Note de Violence Sexuelle

« Jusqu’à ce que la violence cesse : comment le Canada peut-il aider à mettre fin à l’utilisation de la violence sexuelle comme arme de guerre? »

Depuis des dizaines d’années, le viol et la violence sexuelle sont utilisés comme instruments de guerre. Ce phénomène prend cependant de l’ampleur dans les conflits contemporains où les distances entre civils et combattants diminuent. Ce sont principalement les femmes et les filles qui sont l’objet de violences sexuelles associées entre autres à des viols, des enlèvements et à l’esclavage sexuel, mais le nombre de victimes de sexe masculin augmente. On estime qu’environ 500 000 survivantes du génocide rwandais ont été victimes de viol. Dans les conflits en cours à l’est de la République démocratique du Congo et au Darfour (Soudan), toutes les parties belligérantes recourent à la violence sexuelle systématique comme arme de guerre.

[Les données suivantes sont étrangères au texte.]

Lemma initialEntries_eq b E input : b ∈ members -> (forall s k, recordedAt input s (b, k) = None) ->
  exists input', foldM (initialEntry blocks fi b E) (enumerate (ops b)) input = Ok input' /\
    forall s key M, recordedAt input' s key = Some M <-> recordedAt input s key = Some M \/ exists k op, key = (b, k) /\ edge_op b k s op /\ M = renamed op E.
Proof.
  intros Hb Hno. unfold enumerate. destruct (foldM_zip_inv (initialEntry blocks fi b E) (fun k input' => forall s key M, recordedAt input' s key = Some M <->
    recordedAt input s key = Some M \/ exists j op, (j < k)%nat /\ key = (b, j) /\ edge_op b j s op /\ M = renamed op E) (ops b) input) as (input' & Hrun & Hinv).
  - intros s key M. split; [by left|]. intros [?|(j & op & Hj & _)]; [done|lia].
  - intros k op input1 Hk IH. unfold initialEntry. cbn [fst snd]. destruct (_getSuccessorBlock op) as [s|] eqn:Es.
    + destruct (successor_block b k s op Hb Hk Es) as [sb Hsb]. unfold blockAt. rewrite Hsb. cbn [of_option mbind result_bind]. pose proof (successor_test b k s op sb Hb Hk Es Hsb) as Htest.
      destruct (_function sb =? fi)%nat.
      * pose proof (proj1 Htest eq_refl) as He. rewrite (edge_op_renamed b k s op E He). cbn [mbind result_bind]. eexists. split; [reflexivity|]. intros s' key M. rewrite recordedAt_insert. destruct (decide (s' = s /\ key = (b, k))) as [[-> ->]|Hne].
        -- split; [intros [= <-]; right; exists k, op; split_and!; [lia|done..]|]. intros [Hin|(j & op' & _ & [= <-] & (_ & _ & Hk' & _) & ->)]; [by rewrite Hno in Hin|]. rewrite Hk in Hk'. by injection Hk' as <-.
        -- rewrite IH. split; (intros [?|(j & op' & Hj & H)]; [by left|right; exists j, op'; split; [|done]]); [lia|].
           destruct H as (-> & (_ & _ & Hk' & Hs') & _). destruct (decide (j = k)) as [->|]; [|lia]. exfalso. rewrite Hk in Hk'. injection Hk' as <-. apply Hne. split; [congruence|done].
      * exists input1. split; [done|]. intros s' key M. rewrite IH. split; (intros [?|(j & op' & Hj & H)]; [by left|right; exists j, op'; split; [|done]]); [lia|].
        destruct H as (_ & (H1 & H2 & Hk' & Hs') & _). destruct (decide (j = k)) as [->|]; [|lia]. exfalso. rewrite Hk in Hk'. injection Hk' as <-. rewrite Es in Hs'. injection Hs' as <-. by assert (false = true) by by apply Htest.
    + exists input1. split; [done|]. intros s' key M. rewrite IH. split; (intros [?|(j & op' & Hj & H)]; [by left|right; exists j, op'; split; [|done]]); [lia|].
      destruct H as (_ & (_ & _ & Hk' & Hs') & _). destruct (decide (j = k)) as [->|]; [|lia]. rewrite Hk in Hk'. injection Hk' as <-. congruence.
  - exists input'. split; [done|]. intros s key M. rewrite Hinv. split; (intros [?|(j & op & H)]; [by left|right]); [exists j, op; tauto|]. exists j, op. destruct H as (H1 & H2 & H3). split_and!; try done. destruct H2 as (_ & _ & Hk & _). by apply lookup_lt_Some in Hk.
Qed.

Lemma initializeBlock_eq pre b maps input : b ∈ members -> b ∉ pre -> initialized pre maps input ->
  exists maps' input', initializeBlock (maps, input) b = Ok (maps', input') /\ initialized (pre ++ [b]) maps' input'.
Proof.
  intros Hb Hnew [I1 I2 I3]. destruct (fo_block _ _ _ _ _ _ Hok b Hb) as (bb & Hbb & _). unfold KillMoves.initializeBlock, blockAt. rewrite Hbb. cbn [of_option mbind result_bind]. rewrite (I2 b Hnew). cbn [default from_option id].
  destruct (moves_run b bb Hb Hbb) as [-> _]. cbn [mbind result_bind]. assert (HopsOf : ops b = operationsOf Unscheduled bb) by (unfold opsOf; by rewrite Hbb). rewrite <- HopsOf.
  destruct (initialEntries_eq b (moves b) input Hb) as (input' & -> & Hin).
  - intros s k. destruct (recordedAt input s (b, k)) as [M|] eqn:E; [|done]. apply I3 in E as (c & j & op & [= <- <-] & Hc & _). done.
  - cbn [mbind result_bind]. eexists _, input'. split; [reflexivity|]. split.
    + intros c [Hc|Hc%list_elem_of_singleton]%elem_of_app; rewrite ev_insert; [|subst c; by rewrite decide_True by done]. rewrite decide_False by (intros ->; done). by apply I1.
    + intros c Hc. apply not_elem_of_app in Hc as [Hc Hcb]. rewrite lookup_insert_ne by (intros ->; apply Hcb; by left). by apply I2.
    + intros s key M. rewrite Hin, I3. setoid_rewrite elem_of_app. setoid_rewrite list_elem_of_singleton. split.
      * intros [(c & k & op & -> & Hc & H)|(k & op & -> & H)]; [exists c, k, op; tauto|exists b, k, op; tauto].
      * intros (c & k & op & -> & [Hc| ->] & H); [left; exists c, k, op; tauto|right; exists k, op; tauto].
Qed.

Lemma initializeBlocks_eq : exists maps input, foldM initializeBlock members (∅, ∅) = Ok (maps, input) /\ initialized members maps input.
Proof.
  assert (H : forall l pre maps input, NoDup (pre ++ l) -> (forall b, b ∈ l -> b ∈ members) -> initialized pre maps input ->
    exists maps' input', foldM initializeBlock l (maps, input) = Ok (maps', input') /\ initialized (pre ++ l) maps' input').
  { induction l as [|b l IH]; intros pre maps input Hnd Hsub Hi; [exists maps, input; by rewrite app_nil_r|]. cbn [foldM].
    assert (Hb : b ∉ pre) by (apply NoDup_app in Hnd as (_ & Hd & _); intros Hin; apply (Hd b Hin); by left).
    destruct (initializeBlock_eq pre b maps input (Hsub b ltac:(by left)) Hb Hi) as (maps1 & input1 & -> & Hi1). cbn [mbind result_bind].
    destruct (IH (pre ++ [b]) maps1 input1) as (maps2 & input2 & Hrun & Hi2); [by rewrite <- app_assoc|intros c Hc; apply Hsub; by right|done|]. exists maps2, input2. by rewrite <- app_assoc in Hi2. }
  destruct (H members [] ∅ ∅) as (maps & input & Hrun & Hi); [apply (fo_nodup _ _ _ _ _ _ Hok)|done| |by exists maps, input].
  split; [by intros b ?%not_elem_of_nil|done|]. intros s key M. unfold recordedAt. rewrite lookup_empty. cbn. rewrite lookup_empty. split; [done|]. intros (c & k & op & _ & Hc & _). by apply not_elem_of_nil in Hc.
Qed.

(** ** The loop *)

Notation U := (list_to_set (seq 0 N) : gset nat).

Record kinv (maps : gmap nat EqualValueMap) (input : gmap nat PredecessorMap) (workList : gset nat) : Prop := mk_kinv {
  k_local : forall b, b ∈ members -> moves b ⊆ ev maps b;
  k_supported : supported maps;
  k_edges : forall c k s op, edge_op c k s op -> exists M, recordedAt input s (c, k) = Some M /\ M ⊆ renamed op (ev maps c);
  k_keys : forall s key M, recordedAt input s key = Some M -> exists c k op, key = (c, k) /\ edge_op c k s op;
  k_bound : forall b, b ∈ members -> dom (ev maps b) ⊆ U;
  k_members : forall b, b ∈ workList -> b ∈ members }.

Lemma elem_of_U r : r ∈ U <-> (r < N)%nat.
Proof. rewrite elem_of_list_to_set, elem_of_seq. lia. Qed.

Lemma renamed_bound c k s op M : edge_op c k s op -> dom M ⊆ U -> dom (renamed op M) ⊆ U.
Proof.
  intros He HM y Hy. apply elem_of_dom in Hy as [t (p & q & Hp & _ & -> & _)%(edge_op_lookup _ _ _ _ _ _ _ He)]. unfold back, OptionallyMapIndex, LookupWithDefault.
  destruct (_reverseRenamingTable op !! p) as [o|] eqn:E; [|apply HM, elem_of_dom; by eexists]. apply (tb_reverse _ _ (ko_tables Hko _ _ _ _ He)), (tb_renamed _ _ (ko_tables Hko _ _ _ _ He)) in E as (d & _ & Hd & _).
  apply elem_of_U. by apply lookup_lt_Some in Hd.
Qed.

Lemma moves_bound b : b ∈ members -> dom (moves b) ⊆ U.
Proof.
  intros Hb y Hy. apply elem_of_dom in Hy as [t Ht]. destruct (moves_fact b y t Hb Ht) as (k & op & _ & (_ & _ & [(l & d & _ & _ & Hd & _)|(x & d & d' & _ & Hd & _)])); apply lookup_lt_Some in Hd; by apply elem_of_U.
Qed.

Lemma kinv_start maps input : initialized members maps input -> kinv maps input (DataFlowWorkList members).
Proof.
  intros [I1 I2 I3]. split.
  - intros b Hb. by rewrite I1.
  - intros b y t Hb Hy. left. by rewrite I1 in Hy.
  - intros c k s op He. exists (renamed op (moves c)). destruct He as (Hc & H). split; [apply I3; by exists c, k, op|]. by rewrite I1.
  - intros s key M (c & k & op & -> & _ & He & _)%I3. by exists c, k, op.
  - intros b Hb. rewrite I1 by done. by apply moves_bound.
  - intros b Hb. by apply elem_of_list_to_set in Hb.
Qed.

Lemma passed_on_grow maps maps' b y t : (forall c, c ∈ members -> ev maps c ⊆ ev maps' c) -> passed_on maps b y t -> passed_on maps' b y t.
Proof.
  intros Hle [Hex Hall]. split; [done|]. intros c k op He. eapply lookup_weaken; [by apply (Hall c k op)|]. eapply edge_op_mono; [exact He|]. apply Hle. by destruct He.
Qed.

(** The agreement of the predecessors of a block *)
Lemma agreed_passed_on maps input W b y t : kinv maps input W -> default ∅ (input !! b) <> ∅ -> agreed (default ∅ (input !! b)) y t -> passed_on maps b y t.
Proof.
  intros H Hne Hag. split.
  - destruct (map_choose _ Hne) as (key & M & Hkey). destruct (k_keys _ _ _ H b key M Hkey) as (c & k & op & -> & He). by exists c, k, op.
  - intros c k op He. destruct (k_edges _ _ _ H c k b op He) as (M & HM & Hsub). eapply lookup_weaken; [|exact Hsub]. by apply (Hag (c, k)).
Qed.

Les femmes et les enfants étant beaucoup plus nombreux parmi les populations déplacées, ils sont plus susceptibles de subir des agressions sexuelles de groupes armés en maraude, car les femmes doivent quitter les camps de réfugiés ou de personnes déplacées pour chercher de la nourriture ou du bois à brûler.  De plus en plus, les milices rebelles et les troupes gouvernementales s’en prennent aux femmes et leur infligent des violences inimaginables.

Bien que l’impunité règne, le recours au viol et à la violence sexuelle dans les conflits constitue une grave violation des droits de la personne et du droit humanitaire international.  Ces crimes ont en effet des conséquences physiques, psychologiques et socio-économiques dévastatrices. Les préjugés, la discrimination et l’ostracisme dont sont l’objet pendant très longtemps les victimes de violence sexuelle ont des effets sociaux d’une portée considérable qui minent les familles et le tissu social.

Depuis trop longtemps, la communauté internationale demeure silencieuse devant ce fléau. Le Conseil de sécurité des Nations Unies a néanmoins manifesté une évolution en adoptant les Résolutions 1325 (2000) et 1820 (2008).

La communauté internationale doit cependant faire preuve de volonté politique et prendre les mesures vigoureuses qui s’imposent pour protéger les milliers de personnes exposées en permanence à la violence sexuelle et à ses conséquences. L’utilisation de la violence sexuelle dans les combats qui se poursuivent au Darfour, au Soudan, et dans les provinces orientales de la République démocratique du Congo nous rappelle à tous que la lutte contre les génocides et les crimes contre l’humanité restent une question qui nous concerne tous, quelle que soit notre affiliation politique, et une nécessité toujours pressante aujourd’hui.  L’intensification de la perpétration de ces crimes démontre que cette lutte est loin d’être terminée et mérite qu’on y accorde une attention sérieuse.